Secondly, while our analysis focused on the subgroup of non-obese patients to dampen the possible effect of collider stratification bias due to the selection of patients with a SAPS II of at least 32 points who have been admitted to the ICU, such bias in the ATU cannot be entirely ruled out. It may be biased when obesity affects the probability of either ICU admission or SAPS II being ≥ 32 points, as is likely the case.
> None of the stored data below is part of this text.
(** Releasing a slot and writing an entry commute. *)
Lemma wp_swap_free_first s (m : Exec (Phys A) unit) Q σ :
  wp (on_phys m) (λ x σ1, wp (swap_free s) (λ _, Q x) σ1) σ → wp (swap_free s) (λ _ σ1, wp (on_phys m) Q σ1) σ.
Proof using Type. unfold wp, swap_free, on_phys, modify. simpl. by destruct (m (phys σ)) as [[x p]|]. Qed.

(** ** One page *)

Lemma wp_st_clear_swap h others G σ va ptr s Q :
  inv K h others G σ → page_of (gown G) (pml4 (space σ)) va → leaf_ptr (gown G) (pml4 (space σ)) va ptr →
  swapped (get_pte (gmaps G) (pml4 (space σ), va)) = Some s →
  (∀ G' p', inv K h others G' (with_phys p' σ) → calm (only (pml4 (space σ), va)) G σ G' (with_phys p' σ) →
     gmaps G' = set_pte (pml4 (space σ), va) 0 (gmaps G) → Q tt (with_phys p' σ)) →
  wp (on_phys (write_entry ptr 0)) Q σ.
Proof using Type.
  intros Hi Hpg Hptr Hsw HQ. pose proof (inv_phys _ _ _ _ _ Hi) as Hp. pose proof (iv_machine _ _ _ _ _ Hi) as Hm.
  set (k0 := (pml4 (space σ), va)) in *. pose proof (swapped_not_present _ _ Hsw) as Hpn.
  apply wp_on_phys. eapply (wp_write_pte K); [exact Hp|done|done|apply (ph_ext _ _ _ _ _ _ _ Hp)| |].
  { intros f. pose proof (refs_set (gmaps G) k0 0 f) as Hs. rewrite Hpn, pfn_0 in Hs. fold k0. unfold one_if in Hs.
    repeat case_decide; simplify_eq; lia. }
  intros p' Hp' Hkept. pose proof Hkept as [Hrefs Hmem].
  assert (∀ x, count p' x = count (phys σ) x) as Ec by (intros; unfold count; by rewrite Hrefs).
  set (G' := on_entry (gF G) (gU G) (gown G) k0 0 G).
  destruct (set_entry K h h others (only k0) G σ G' (with_phys p' σ) va 0) as [Hi' He]; try done.
  - apply (machine_entry K h); [done|apply (mc_held _ _ _ _ Hm)|done|done].
  - intros k x _ _. by rewrite Ec.
  - by left.
  - by right.
  - by left.
  - intros k Hk. assert (k ≠ k0) by (intros ->; by apply Hk).
    apply data_same; [simpl; rewrite get_set_pte; by rewrite decide_False| |done]. intros x Hx. by eapply kept_mapped.
  - apply obj_same; [done|]. intros ko x Hk. by eapply kept_shared.
  - apply (HQ G'); try done. by apply calm_frames.
Qed.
Overcoming the above two problems would necessitate a population cohort study, where individuals’ body weight and the evolution of confounders such as malignancy can be monitored over time [37]. Unfortunately, such data are currently lacking.

A third limitation of the current analysis is that the obtained estimate and its standard error may be subject to residual bias when the dependence of the exposure or outcome on the confounders is too complex to approximate well by super learning at the considered sample sizes [29]. Fourthly, while the MICE algorithm relaxes the implicit missing completely at random assumption of a complete case analysis (as in the first approach), it still relies on the untestable missing at random assumption and on correct specification of the parametric imputation model, which may further bias the TMLE estimator [34]. Finally, although a sensitivity analysis using different BMI cut-off values did not change the interpretation of the results, a possibly non-linear dose-response relationship between BMI and in-hospital mortality among critically ill patients may be inadequately captured by the binary nature of the definition used for obesity.

Conclusions

A causal inference approach that is robust to residual confounding bias due to model misspecification and selection bias due to missing (at random) data mitigates the obesity paradox observed in critically ill patients, whereas a traditional approach results in even more paradoxical findings. The robust approach does not provide evidence that the survival of non-obese critically ill patients would have been improved if they had been obese.